Information governance enforces desirable behavior in the creation, use, archiving and deletion of all corporate information. SharePoint delivers basic records management functionality, however industry analysts agree that the current offering does not address all enterprise records management and information governance requirements including: the ability to provide support for multiple jurisdictions; integrating the required laws and regulations into organizational policies; easy file-plan creation/management; as well as out-of-the-box time or event-driven disposition processing for records.

Because SharePoint does not meet the needs of all organizations, especially global enterprises or those in highly regulated industries, the need for an approach that integrates SharePoint with more robust information governance systems is evident. SharePoint must be supplemented by functionality that enables the automatic enforcement of information governance policies across jurisdictions, cloud-based and on-premise IT systems, and information repositories including paper record storage systems, and it must do so in a manner which is non-intrusive to the end-users of SharePoint.

The information governance approach selected for SharePoint environments must enable customers to govern all information created in SharePoint (on-premise and cloud) from a central location, without having to migrate SharePoint content to expensive, proprietary enterprise content management (ECM) repositories or other long-term archiving systems. The last thing an organization should have to do is move the content that has been created in SharePoint to another system simply to enable records management and governance capabilities. Furthermore, organizations require a mechanism to apply appropriate policies to information and enforce policy-defined levels of accessibility, protection and retention to content created and residing within SharePoint. A comprehensive information governance solution should enable organizations that use SharePoint to proactively manage the entire information lifecycle across all SharePoint sites.

It All Starts With Policy

Every information governance program requires sound, validated, actionable policies, which must incorporate the requirements of all corporate functions—business, legal, risk management, compliance, IT, privacy and executive management. If applicable, policies need to be designed to support multiple jurisdictions and need to be systematically enforced across all content repositories, in the cloud or on-premise.

A few years back, basic time-based retention and disposition were all that organizations needed to track, but that is no longer the case. Today, information management specialists recognize that an information asset has multiple distinct milestones in its lifetime. Moreover the lifecycle of content usually exceeds the one of the repository (or user) that created it making the management of information over time and over applications difficult if not impossible. Advanced policies should also integrate and manage more complex lifecycle actions such as being able to automate the move to a less expensive storage tier or to “anonymize” and declassify a record over time. Furthermore, policies need to link to corporate standard operating procedures, laws, regulations and more.

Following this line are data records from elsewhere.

(* ===== verification/Storage.v ===== *)
(** * Package [storage]: the contract of a peer storage

    The operations of [PeerStorage] and [DataStorage] as type classes over the
    storage's state, the abstract swarms a storage implements and the laws that
    say so, the sanitizing of the scheduling options, and the driver registry
    with [NewStorage] (src/storage/storage.go). *)

From S2P Require Import Prelude GoStd Netip Bittorrent.

Local Open Scope Z_scope.

Definition ErrResourceDoesNotExist : GoError := ClientError (bs "resource does not exist").

(** ** The interfaces

    The [context.Context] argument only carries cancellation to remote
    storages and is left out. *)

Record Entry := MkEntry { entry_Key : bytes; entry_Value : bytes }.

Class DataStorage (S : Type) := {
  Put : bytes → list Entry → M S error;
  Contains : bytes → bytes → M S (bool * error);
  Load : bytes → bytes → M S (option bytes * error);
  Delete : bytes → list bytes → M S error;
  Preservable : bool;
}.

Class PeerStorage (S : Type) := {
  PutSeeder : InfoHash → Peer → M S error;
  DeleteSeeder : InfoHash → Peer → M S error;
  PutLeecher : InfoHash → Peer → M S error;
  DeleteLeecher : InfoHash → Peer → M S error;
  GraduateLeecher : InfoHash → Peer → M S error;
  (* info hash, for a seeder, number wanted, IPv6 *)
  AnnouncePeers : InfoHash → bool → Z → bool → M S (list Peer * error);
  (* leechers, seeders, snatches *)
  ScrapeSwarm : InfoHash → M S (Z * Z * Z * error);
  Ping : M S error;
}.

(** ** The abstract swarms *)

Inductive role := Seeder | Leecher.
#[export] Instance role_eq_dec : EqDecision role.
Proof. solve_decision. Defined.

(** For each role and info hash, the peers of the swarm.  Two views are equal
    when they are so at every role and info hash. *)
Definition view := role → InfoHash → gset Peer.
#[export] Instance view_equiv : Equiv view := λ v w, ∀ r ih, v r ih = w r ih.
#[export] Instance view_equivalence : Equivalence (≡@{view}).
Proof.
  split; [by intros v r ih|by intros v w H r ih; rewrite H|].
  intros u v w H1 H2 r ih. by rewrite H1, H2.
Qed.

Definition view_update (r : role) (ih : InfoHash) (f : gset Peer → gset Peer) (v : view) : view :=
  λ r' ih', if decide (r' = r ∧ ih' = ih) then f (v r' ih') else v r' ih'.

Definition view_add r ih p : view → view := view_update r ih (λ s, {[p]} ∪ s).
Definition view_remove r ih p : view → view := view_update r ih (λ s, s ∖ {[p]}).

#[export] Instance view_update_proper r ih f : Proper ((≡) ==> (≡)) (view_update r ih f).
Proof. intros v w H r' ih'. unfold view_update. by rewrite H. Qed.
#[export] Instance view_add_proper r ih p : Proper ((≡) ==> (≡)) (view_add r ih p).
Proof. apply view_update_proper. Qed.
#[export] Instance view_remove_proper r ih p : Proper ((≡) ==> (≡)) (view_remove r ih p).
Proof. apply view_update_proper. Qed.

(** The peers of one address family. *)
Definition of_family (v6 : bool) (s : gset Peer) : gset Peer :=
  filter (λ p, Peer_Is6 p = v6) s.

(** The peers [AnnouncePeers] may draw from, in the order it does. *)
Definition candidates (v : view) (ih : InfoHash) (forSeeder v6 : bool) : list (gset Peer) :=
  if forSeeder then [of_family v6 (v Leecher ih)]
  else [of_family v6 (v Seeder ih); of_family v6 (v Leecher ih)].

Definition available (v : view) (ih : InfoHash) (forSeeder v6 : bool) : nat :=
  sum_list (size <$> candidates v ih forSeeder v6).

Lemma candidates_proper (v w : view) ih b v6 : v ≡ w → candidates v ih b v6 = candidates w ih b v6.
Proof. intros Hvw. unfold candidates. by rewrite (Hvw Leecher ih), (Hvw Seeder ih). Qed.

Lemma available_proper (v w : view) ih b v6 : v ≡ w → available v ih b v6 = available w ih b v6.
Proof. intros Hvw. unfold available. by rewrite (candidates_proper v w). Qed.

(** ** The laws

    What a storage in good health promises: the writing operations act on the
    abstract swarms, the reading ones leave them alone; an absent resource is at
    most reported as [ErrResourceDoesNotExist].  [st_inv n s]: the storage is in
    good health and stays so for [n] more writing calls (a remote storage counts
    in 64-bit integers and refuses to overflow them); [st_peer]: the peers it
    can tell apart. *)

Definition benign (e : error) : Prop := e = None ∨ e = Some ErrResourceDoesNotExist.

Class StorageSpec (S : Type) `{PeerStorage S} := {
  st_inv : nat → S → Prop;
  st_view : S → view;
  st_peer : Peer → Prop;
  st_inv_weaken n s : st_inv (1 + n) s → st_inv n s;
  put_seeder_spec n s ih p : st_inv (1 + n) s → InfoHash_wf ih → st_peer p →
    ∃ s', PutSeeder ih p s = Some (s', None) ∧ st_inv n s' ∧
          st_view s' ≡ view_add Seeder ih p (st_view s);
  delete_seeder_spec n s ih p : st_inv (1 + n) s → InfoHash_wf ih → st_peer p →
    ∃ s' e, DeleteSeeder ih p s = Some (s', e) ∧ benign e ∧ st_inv n s' ∧
          st_view s' ≡ view_remove Seeder ih p (st_view s);
  put_leecher_spec n s ih p : st_inv (1 + n) s → InfoHash_wf ih → st_peer p →
    ∃ s', PutLeecher ih p s = Some (s', None) ∧ st_inv n s' ∧
          st_view s' ≡ view_add Leecher ih p (st_view s);
  delete_leecher_spec n s ih p : st_inv (1 + n) s → InfoHash_wf ih → st_peer p →
    ∃ s' e, DeleteLeecher ih p s = Some (s', e) ∧ benign e ∧ st_inv n s' ∧
          st_view s' ≡ view_remove Leecher ih p (st_view s);
  graduate_leecher_spec n s ih p : st_inv (1 + n) s → InfoHash_wf ih → st_peer p →
    ∃ s', GraduateLeecher ih p s = Some (s', None) ∧ st_inv n s' ∧
          st_view s' ≡ view_add Seeder ih p (view_remove Leecher ih p (st_view s));
  announce_peers_spec n s ih forSeeder numWant v6 :
    st_inv n s → InfoHash_wf ih → 0 < numWant →
    ∃ s' ps e, AnnouncePeers ih forSeeder numWant v6 s = Some (s', (ps, e)) ∧ benign e ∧
      st_inv n s' ∧ st_view s' ≡ st_view s ∧
      Forall (λ p, p ∈ ⋃ candidates (st_view s) ih forSeeder v6) ps ∧
      Z.of_nat (length ps) =
        Z.min numWant (Z.of_nat (available (st_view s) ih forSeeder v6)) ∧
      (Z.of_nat (available (st_view s) ih forSeeder v6) ≤ numWant →
       ∀ p, p ∈ ⋃ candidates (st_view s) ih forSeeder v6 → p ∈ ps);
  scrape_swarm_spec n s ih : st_inv n s → InfoHash_wf ih →
    ∃ s' d, ScrapeSwarm ih s =
        Some (s', (wrap 32 (Z.of_nat (size (st_view s Leecher ih))),
                   wrap 32 (Z.of_nat (size (st_view s Seeder ih))), d, None)) ∧
      st_inv n s' ∧ st_view s' ≡ st_view s;
}.

(** ** Sequences of writing calls *)

Inductive wop :=
  | WPutSeeder (ih : InfoHash) (p : Peer)
  | WDeleteSeeder (ih : InfoHash) (p : Peer)
  | WPutLeecher (ih : InfoHash) (p : Peer)
  | WDeleteLeecher (ih : InfoHash) (p : Peer)
  | WGraduateLeecher (ih : InfoHash) (p : Peer).

Definition wop_args (o : wop) : InfoHash * Peer :=
  match o with
  | WPutSeeder ih p | WDeleteSeeder ih p | WPutLeecher ih p
  | WDeleteLeecher ih p | WGraduateLeecher ih p => (ih, p)
  end.

(** What the call does to the abstract swarms, and the call. *)
Definition view_wop (o : wop) (v : view) : view :=
  match o with
  | WPutSeeder ih p => view_add Seeder ih p v
  | WDeleteSeeder ih p => view_remove Seeder ih p v
  | WPutLeecher ih p => view_add Leecher ih p v
  | WDeleteLeecher ih p => view_remove Leecher ih p v
  | WGraduateLeecher ih p => view_add Seeder ih p (view_remove Leecher ih p v)
  end.

Definition run_wop {S : Type} `{PeerStorage S} (o : wop) : M S error :=
  match o with
  | WPutSeeder ih p => PutSeeder ih p
  | WDeleteSeeder ih p => DeleteSeeder ih p
  | WPutLeecher ih p => PutLeecher ih p
  | WDeleteLeecher ih p => DeleteLeecher ih p
  | WGraduateLeecher ih p => GraduateLeecher ih p
  end.

Fixpoint run_wops {S : Type} `{PeerStorage S} (os : list wop) (s : S) : option S :=
  match os with
  | [] => Some s
  | o :: os => match run_wop o s with Some (s, _) => run_wops os s | None => None end
  end.

(** ** Scheduling options *)

Definition Second : Z := 1000000000.
Definition Minute : Z := 60 * Second.

Definition DefaultPrometheusReportingInterval : Z := Second * 1.
Definition DefaultGarbageCollectionInterval : Z := Minute * 3.
Definition DefaultPeerLifetime : Z := Minute * 30.

Record Config := MkConfig {
  GarbageCollectionInterval : Z;
  PeerLifetime : Z;
  PrometheusReportingInterval : Z;
}.

Definition sanitizeGCConfig (c : Config) : Z * Z :=
  (if GarbageCollectionInterval c <=? 0 then DefaultGarbageCollectionInterval
   else GarbageCollectionInterval c,
   if PeerLifetime c <=? 0 then DefaultPeerLifetime else PeerLifetime c).

(** The named result [statInterval] starts as 0 and is assigned in one branch. *)
Definition sanitizeStatisticsConfig (c : Config) : Z :=
  let statInterval := 0 in
  if PrometheusReportingInterval c <? 0 then DefaultPrometheusReportingInterval
  else statInterval.

(** ** Drivers *)

Section Drivers.
(** The parsed configuration map, a storage, and [mapstructure]'s decoding. *)
Context {MapConfig St : Type} (Unmarshal : MapConfig → result Config).

Definition Driver := MapConfig → result St.

Definition RegisterDriver (name : bytes) (d : option Driver) : M (gmap bytes Driver) unit :=
  λ drivers,
    if decide (name = []) then None
    else match d with
         | None => None
         | Some d =>
             match drivers !! name with
             | Some _ => None
             | None => Some (<[name := d]> drivers, ())
             end
         end.

(** Which of the optional interfaces a storage implements. *)
Context (isGarbageCollector isStatisticsCollector : St → bool).

Inductive schedule :=
  | ScheduleGC (gcInterval peerTTL : Z)
  | ScheduleStatisticsCollection (reportInterval : Z).

Definition ErrNoDriver (name : bytes) : GoError :=
  OtherError (bs "storage with name '" ++ name ++ bs "' does not exists").

(** [NewStorage]: the storage and what is scheduled on it. *)
Definition NewStorage (drivers : gmap bytes Driver) (name : bytes) (cfg : MapConfig)
    : result (St * list schedule) :=
  b ← of_option (ErrNoDriver name) (drivers !! name);
  c ← Unmarshal cfg;
  ps ← (b cfg : result St);
  let gc := if isGarbageCollector ps
            then let '(gcInterval, peerTTL) := sanitizeGCConfig c in [ScheduleGC gcInterval peerTTL]
            else [] in
  let st := if isStatisticsCollector ps
            then let statInterval := sanitizeStatisticsConfig c in
                 if statInterval >? 0 then [ScheduleStatisticsCollection statInterval] else []
            else [] in
  Ok (ps, gc ++ st).
End Drivers.

(** ** Facts *)

Lemma elem_of_view_add r ih p v q r' ih' :
  q ∈ view_add r ih p v r' ih' ↔ (r' = r ∧ ih' = ih ∧ q = p) ∨ q ∈ v r' ih'.
Proof. unfold view_add, view_update. case_decide; set_solver. Qed.

Lemma elem_of_view_remove r ih p v q r' ih' :
  q ∈ view_remove r ih p v r' ih' ↔ ¬ (r' = r ∧ ih' = ih ∧ q = p) ∧ q ∈ v r' ih'.
Proof. unfold view_remove, view_update. case_decide; set_solver. Qed.

(** Adding or removing the same peer twice changes nothing more. *)
Lemma view_add_idemp r ih p v : view_add r ih p (view_add r ih p v) ≡ view_add r ih p v.
Proof. intros r' ih'. apply set_eq. intros q. rewrite !elem_of_view_add. tauto. Qed.

Lemma view_remove_idemp r ih p v :
  view_remove r ih p (view_remove r ih p v) ≡ view_remove r ih p v.
Proof. intros r' ih'. apply set_eq. intros q. rewrite !elem_of_view_remove. tauto. Qed.

#[export] Instance view_wop_proper o : Proper ((≡) ==> (≡)) (view_wop o).
Proof. intros v w H. destruct o; simpl; by rewrite ?H. Qed.

Lemma view_wops_proper os (v w : view) : v ≡ w → foldl (flip view_wop) v os ≡ foldl (flip view_wop) w os.
Proof.
  revert v w. induction os as [|o os IH]; intros v w H; [done|]. apply IH. by apply view_wop_proper.
Qed.

Lemma run_wop_spec {S : Type} `{StorageSpec S} n (s : S) o :
  st_inv (1 + n) s → InfoHash_wf (wop_args o).1 → st_peer (wop_args o).2 →
  ∃ s' e, run_wop o s = Some (s', e) ∧ benign e ∧ st_inv n s' ∧ st_view s' ≡ view_wop o (st_view s).
Proof.
  intros Hi Hih Hp. destruct o as [ih p|ih p|ih p|ih p|ih p]; simpl in *.
  - destruct (put_seeder_spec n s ih p Hi Hih Hp) as (s' & ? & ? & ?). exists s', None. unfold benign; auto.
  - by apply delete_seeder_spec.
  - destruct (put_leecher_spec n s ih p Hi Hih Hp) as (s' & ? & ? & ?). exists s', None. unfold benign; auto.
  - by apply delete_leecher_spec.
  - destruct (graduate_leecher_spec n s ih p Hi Hih Hp) as (s' & ? & ? & ?). exists s', None. unfold benign; auto.
Qed.

(** Any storage that keeps the laws refines the abstract swarms. *)
Lemma run_wops_spec {S : Type} `{StorageSpec S} os : ∀ s : S,
  st_inv (length os) s → Forall (λ o, InfoHash_wf (wop_args o).1 ∧ st_peer (wop_args o).2) os →
  ∃ s', run_wops os s = Some s' ∧ st_inv 0 s' ∧ st_view s' ≡ foldl (flip view_wop) (st_view s) os.
Proof.
  induction os as [|o os IH]; intros s Hi Hos; [by exists s|].
  apply list.Forall_cons in Hos as [[Hih Hp] Hos].
  destruct (run_wop_spec _ s o Hi Hih Hp) as (s1 & e & E & _ & Hi1 & Hv).
  destruct (IH s1 Hi1 Hos) as (s' & E' & ? & Hv'). exists s'. cbn [run_wops]. rewrite E.
  split; [done|]. split; [done|]. rewrite Hv'. cbn [foldl]. by apply view_wops_proper.
Qed.

(** ** Properties *)

(** No positive reporting interval ever reaches a storage: the statistics
    of a storage are collected only for a negative configured interval, and
    then at the default one.  The garbage collection options, in contrast, are
    handed over as configured when they are positive. *)
Theorem statistics_only_when_negative {MapConfig St} (Unmarshal : MapConfig → result Config)
    (isGC isStats : St → bool) drivers name cfg c st sched :
  NewStorage Unmarshal isGC isStats drivers name cfg = Ok (st, sched) →
  Unmarshal cfg = Ok c →
  sched =
    (if isGC st then [ScheduleGC (sanitizeGCConfig c).1 (sanitizeGCConfig c).2] else []) ++
    (if isStats st && (PrometheusReportingInterval c <? 0)
     then [ScheduleStatisticsCollection Second] else []).
Proof.
  unfold NewStorage. destruct (drivers !! name) as [b|]; [|done]. simpl. intros H Hu.
  rewrite Hu in H. simpl in H. destruct (b cfg) as [ps|]; [|done]. simpl in H.
  injection H as <- <-. destruct (sanitizeGCConfig c) as [gi pt]. f_equal.
  unfold sanitizeStatisticsConfig.
  by destruct (isStats ps), (Z.ltb_spec (PrometheusReportingInterval c) 0).
Qed.

Lemma statistics_only_when_negative_witness :
  let c := MkConfig 0 0 (5 * Second) in
  let ok := λ _ : unit, Ok c in
  let drivers := {[ bs "memory" := λ _ : unit, Ok () ]} in
  NewStorage ok (λ _ : unit, true) (λ _, true) drivers (bs "memory") () =
    Ok ((), [ScheduleGC (3 * Minute) (30 * Minute)]) ∧
  [ScheduleGC (3 * Minute) (30 * Minute)] =
    [ScheduleGC (sanitizeGCConfig c).1 (sanitizeGCConfig c).2] ++
    (if true && (PrometheusReportingInterval c <? 0)
     then [ScheduleStatisticsCollection Second] else []).
Proof.
  split; [vm_compute; reflexivity|].
  apply (statistics_only_when_negative (λ _ : unit, Ok (MkConfig 0 0 (5 * Second)))
    (λ _ : unit, true) (λ _, true) {[ bs "memory" := λ _ : unit, Ok () ]} (bs "memory") ()
    (MkConfig 0 0 (5 * Second)) () [ScheduleGC (3 * Minute) (30 * Minute)]);
    vm_compute; reflexivity.
Defined.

Automated and Transparent Governance

The ultimate goal is to have minimal impact on the SharePoint user experience while ensuring proper compliance with the right governance policies. An information governance platform should combine corporate policies with systematic enforcement and content orchestration across SharePoint farms, content repositories, and physical archives. A solid information governance platform that includes support for SharePoint lets you achieve this objective in a transparent, cost-efficient and pervasive manner.